Why can't you live with the fact that there are a lot of people out there who like the walled garden when it comes to the intrinsically limited device that they carry around in their pocket?
I don't care if they like it or not. If you hadn't noticed, the entire industry seems intent on cramming such walled gardens down our throats. Of course, what I want is simply the ability to opt out, which Apple et. al. don't give.
Why can't you understand that making it easy to load untrusted code onto an iOS device would also make it easy to have the same problems with crappy spyware/spamware/viruses/etc. that PCs suffer from?

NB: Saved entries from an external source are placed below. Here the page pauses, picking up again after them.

(** * Publications backend: scholar fetcher, storage gateway, sync orchestrator

    A shallow embedding of the Python backend (scholar_fetcher.py,
    database.py, bulk_sync.py, app.py, fixunknown.py) and the properties of
    its specification.

    Conventions of the embedding.
    - Python [str] is [string]; the text handled here (year labels, author
      lists) is ASCII, where Python's Unicode-aware [str.isdigit], [\b], [\w]
      and [re.IGNORECASE] coincide with their ASCII readings below.
    - Python [int] is [Z]; list positions and [enumerate] indices are [nat].
    - A call that may raise returns an [outcome]; [try]/[except Exception]
      is a [match] on it.
    - The external collaborators (the scholarly client, the PostgreSQL
      server) are oracles: a function says what each external call answers,
      a fault plan says which database statement raises. *)

From Stdlib Require Import List String Ascii ZArith Lia Bool Arith.
From Stdlib Require Import Sorted Permutation.
From Stdlib Require Import DecimalString.
From Stdlib Require DecimalZ DecimalPos.
Import ListNotations.

Set Implicit Arguments.

(* ===================================================================== *)
(** * Python values and builtins used by the code                        *)
(* ===================================================================== *)

Module Py.

(** Exceptions of class [Exception] that the code meets. *)
Inductive exn : Type :=
| ValueError
| ZeroDivisionError
| DatabaseError
| ScholarError.

Inductive outcome (A : Type) : Type :=
| Returned (a : A)
| Raised (e : exn).
Arguments Returned {A} a.
Arguments Raised {A} e.

Definition bind {A B} (c : outcome A) (k : A -> outcome B) : outcome B :=
  match c with
  | Returned a => k a
  | Raised e => Raised e
  end.

Definition is_returned {A} (c : outcome A) : bool :=
  match c with Returned _ => true | Raised _ => false end.

(** [dict.get(key, default)] on a field that may be absent. *)
Definition get {A} (field : option A) (default : A) : A :=
  match field with Some v => v | None => default end.

(** ** Characters *)

Definition code (c : ascii) : nat := nat_of_ascii c.

Definition is_ascii_digit (c : ascii) : bool :=
  (48 <=? code c) && (code c <=? 57).
Definition is_upper (c : ascii) : bool :=
  (65 <=? code c) && (code c <=? 90).
Definition is_lower (c : ascii) : bool :=
  (97 <=? code c) && (code c <=? 122).

(** [\w] on ASCII text: letters, digits and the underscore. *)
Definition is_word (c : ascii) : bool :=
  is_upper c || is_lower c || is_ascii_digit c || (code c =? 95).

Definition lower (c : ascii) : ascii :=
  if is_upper c then ascii_of_nat (code c + 32) else c.

(** ** [str.isdigit], [int] on digit strings, [str] of an [int] *)

Fixpoint all_digits (s : string) : bool :=
  match s with
  | EmptyString => true
  | String c s' => is_ascii_digit c && all_digits s'
  end.

(** [s.isdigit()]: at least one character and all of them digits. *)
Definition isdigit (s : string) : bool :=
  match s with
  | EmptyString => false
  | String _ _ => all_digits s
  end.

Definition digit_value (c : ascii) : Z := Z.of_nat (code c - 48).

Fixpoint int_digits (acc : Z) (s : string) : Z :=
  match s with
  | EmptyString => acc
  | String c s' => int_digits (10 * acc + digit_value c) s'
  end.

(** [int(s)] for a string of decimal digits; the code calls [int] on a
    year label only under the guard [s.isdigit()]. *)
Definition int_of_digits (s : string) : Z := int_digits 0 s.

(** [str(z)] for an [int]. *)
Definition str_of_int (z : Z) : string := NilZero.string_of_int (Z.to_int z).

(** A raw field of the scraped [bib] record: text or a number. *)
Inductive scalar : Type :=
| PyStr (s : string)
| PyInt (z : Z).

Definition str (v : scalar) : string :=
  match v with
  | PyStr s => s
  | PyInt z => str_of_int z
  end.

(** [enumerate(l)]: the items with their 0-based positions. *)
Definition enumerate {A} (l : list A) : list (nat * A) :=
  combine (seq 0 (List.length l)) l.

(** ** Sorting

    A stable sort by insertion: [before x y] says that [x] may stay in
    front of [y]; an item is put in front of the first item it may stay
    in front of, so items that compare equal keep their order. *)
Section StableSort.
Context {A : Type}.
Variable before : A -> A -> bool.

Fixpoint insert_by (x : A) (l : list A) : list A :=
  match l with
  | [] => [x]
  | y :: l' => if before x y then x :: y :: l' else y :: insert_by x l'
  end.

Definition sort_by (l : list A) : list A := fold_right insert_by [] l.
End StableSort.

(** [l.sort(key=key, reverse=True)]: stable, greatest key first. *)
Definition sort_reverse {A} (key : A -> Z) (l : list A) : list A :=
  sort_by (fun x y => (key y <=? key x)%Z) l.

(** ** Dictionaries

    A [dict] with string keys, in insertion order: [d[key] = v] replaces
    the value of a key that is present and appends a new key. *)
Section Dict.
Context {V : Type}.

Fixpoint dict_set (key : string) (v : V) (d : list (string * V))
  : list (string * V) :=
  match d with
  | [] => [(key, v)]
  | (k, x) :: d' =>
      if String.eqb k key then (k, v) :: d' else (k, x) :: dict_set key v d'
  end.

Fixpoint dict_get (key : string) (d : list (string * V)) : option V :=
  match d with
  | [] => None
  | (k, x) :: d' => if String.eqb k key then Some x else dict_get key d'
  end.
End Dict.

End Py.

Import Py.

(* ===================================================================== *)
(** * The fragment of [re] used by the fetcher                           *)
(* ===================================================================== *)

Module Re.

Local Open Scope string_scope.

(** The three patterns have the shape [\bLITERAL\b]; the literal is
    matched character by character under [re.IGNORECASE]. *)

Definition ci_eqb (a b : ascii) : bool := Ascii.eqb (lower a) (lower b).

(** Matches the literal at the head of [s]: the matched text and what
    follows it. *)
Fixpoint match_literal (lit s : string) : option (string * string) :=
  match lit with
  | EmptyString => Some (EmptyString, s)
  | String p lit' =>
      match s with
      | EmptyString => None
      | String c s' =>
          if ci_eqb p c then
            match match_literal lit' s' with
            | Some (m, rest) => Some (String c m, rest)
            | None => None
            end
          else None
      end
  end.

Definition head (s : string) : option ascii :=
  match s with
  | EmptyString => None
  | String c _ => Some c
  end.

Fixpoint last_char (prev : option ascii) (s : string) : option ascii :=
  match s with
  | EmptyString => prev
  | String c s' => last_char (Some c) s'
  end.

Definition word_side (c : option ascii) : bool :=
  match c with
  | Some a => is_word a
  | None => false
  end.

(** [\b] between the character before a position and the one after it. *)
Definition boundary (before after : option ascii) : bool :=
  xorb (word_side before) (word_side after).

(** [\bLITERAL\b] at the current position, [prev] being the character
    just before it. *)
Definition match_at (lit : string) (prev : option ascii) (s : string)
  : option (string * string) :=
  if boundary prev (head s) then
    match match_literal lit s with
    | Some (m, rest) =>
        if boundary (last_char prev m) (head rest) then Some (m, rest)
        else None
    | None => None
    end
  else None.

(** The replacement template ['<strong>\\g<0></strong>']. *)
Definition open_tag : string := "<strong>".
Definition close_tag : string := "</strong>".
Definition emphasise (m : string) : string := open_tag ++ m ++ close_tag.

(** [re.sub]: scan from the left; at a match emit the replacement and
    resume right after the matched text, otherwise copy one character.
    [skip] counts the characters of the current match still to be
    passed over. *)
Fixpoint sub_scan (lit : string) (prev : option ascii) (skip : nat)
         (s : string) : string :=
  match s with
  | EmptyString => EmptyString
  | String c s' =>
      match skip with
      | S k => sub_scan lit (Some c) k s'
      | O =>
          match match_at lit prev s with
          | Some (m, _) =>
              emphasise m ++ sub_scan lit (Some c) (String.length m - 1) s'
          | None => String c (sub_scan lit (Some c) 0 s')
          end
      end
  end.

Definition sub (lit : string) (s : string) : string :=
  sub_scan lit None 0 s.

(** [re.search]: is there a match at some position of [s]? *)
Fixpoint search_from (lit : string) (prev : option ascii) (s : string)
  : bool :=
  match match_at lit prev s with
  | Some _ => true
  | None =>
      match s with
      | EmptyString => false
      | String c s' => search_from lit (Some c) s'
      end
  end.

Definition search (lit s : string) : bool := search_from lit None s.

End Re.

(* ===================================================================== *)
(** * scholar_fetcher.py                                                  *)
(* ===================================================================== *)

Module ScholarFetcher.

Local Open Scope string_scope.

(** ** Data *)

(** The ['bib'] record of a filled publication; every key may be absent. *)
Record bib : Type := {
  bib_title : option string;
  bib_author : option string;
  bib_venue : option string;
  bib_pub_year : option scalar
}.

Definition empty_bib : bib :=
  {| bib_title := None; bib_author := None; bib_venue := None;
     bib_pub_year := None |}.

(** What [scholarly.fill(pub)] returns. *)
Record filled_pub : Type := {
  fp_bib : option bib;
  fp_num_citations : option Z;
  fp_pub_url : option string
}.

(** The dictionary appended to [processed_pubs]. *)
Record publication : Type := {
  title : string;
  authors : string;
  venue : string;
  year : string;
  citations : Z;
  scholar_url : string;
  pub_number : nat
}.

(** ** [__init__] *)

Definition max_retries : nat := 3.

(** ** [_highlight_author_name] *)

Definition patterns : list string :=
  ["A Dixit"; "Abhishek Dixit"; "A. Dixit"].

Definition _highlight_author_name (authors : string) : string :=
  match authors with
  | EmptyString => authors
  | String _ _ => fold_left (fun text lit => Re.sub lit text) patterns authors
  end.

(** ** [_process_all_publications] *)

Section Process.
Variable source_pub : Type.
(** [scholarly.fill] on a publication of the author. *)
Variable fill : source_pub -> outcome filled_pub.

(** The body of the [try] for the item at position [i]. *)
Definition process_one (i : nat) (pub : source_pub) : outcome publication :=
  bind (fill pub) (fun pub_filled =>
    let pub_data := get (fp_bib pub_filled) empty_bib in
    Returned
      {| title := get (bib_title pub_data) "Unknown Title";
         authors := _highlight_author_name (get (bib_author pub_data) "");
         venue := get (bib_venue pub_data) "";
         year := str (get (bib_pub_year pub_data) (PyStr "Unknown"));
         citations := get (fp_num_citations pub_filled) 0%Z;
         scholar_url := get (fp_pub_url pub_filled) "";
         pub_number := i + 1 |}).

Definition process_step (processed_pubs : list publication)
           (item : nat * source_pub) : list publication :=
  match process_one (fst item) (snd item) with
  | Returned record => (processed_pubs ++ [record])%list
  | Raised _ => processed_pubs
  end.

Definition _process_all_publications (publications : list source_pub)
  : list publication :=
  fold_left process_step (enumerate publications) [].
End Process.

(** ** [_format_scholar_data] *)

Record author_filled (source_pub : Type) : Type := {
  af_name : option string;
  af_affiliation : option string;
  af_citedby : option Z;
  af_hindex : option Z;
  af_i10index : option Z;
  af_publications : option (list source_pub)
}.

Record profile : Type := {
  name : string;
  affiliation : string;
  profile_url : string;
  total_citations : Z;
  h_index : Z;
  i10_index : Z
}.

(** The result dictionary; its ['last_updated'] timestamp, which no
    caller reads, is left out. [publications_by_year] is a [dict], kept
    in insertion order. *)
Record scholar_data : Type := {
  sd_profile : profile;
  publications_by_year : list (string * list publication);
  total_publications : nat
}.

(** The sort key [int(x['year']) if x['year'].isdigit() else 0]. *)
Definition year_key (x : publication) : Z :=
  if isdigit (year x) then int_of_digits (year x) else 0%Z.

(** [d[year].append(pub)], after [d[year] = []] for a new key. *)
Fixpoint group_add (label : string) (pub : publication)
         (d : list (string * list publication))
  : list (string * list publication) :=
  match d with
  | [] => [(label, [pub])]
  | (y, pubs) :: d' =>
      if String.eqb y label then (y, (pubs ++ [pub])%list) :: d'
      else (y, pubs) :: group_add label pub d'
  end.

So don't make it easy. But don't force people to pay you extra money, and cripple their ability to share.
It's not like there aren't alternatives. Go buy one.
Not many, and there are fewer each day. But I did buy one, however it will probably be the last of its kind as Nokia is going all in on an equally restrictive platform.
Have you ever heard an Apple customer complaining that the Android option shouldn't exist?
Am I saying the Apple option shouldn't exist? I'm saying the Apple option should give advanced users an opt-out. And I'm being screamed at by people defending Apple's lockdown.
I guess it is in the same way that a car is crippled because it doesn't expose an easy way to manually deploy the airbag.
More like, crippled in the way my car's hood is not welded shut. Sure, I don't have to go tinker under the hood, no one does, but I have the option.
I call it good engineering. I suspect you wouldn't know good engineering if it slapped you in the face.
You are getting angry (indeed, quite pissed) because I am opposed to Apple's zero-options lockdown that forces users to violate the EULA to access the full capabilities of their own property. And so I criticize Apple's anti-freedom behavior and do not use their products.
But go ahead, attack me more for opposing lock down and DRM, and platforms that proactively deny users any and all access to Free Software. Because that's what this is in the end.
I didn't think I needed to make a point about those. Also, the bit in your topic is a non-sequitor (I don't recall GE ever attacking people publicly over microwave microntroller hacking.)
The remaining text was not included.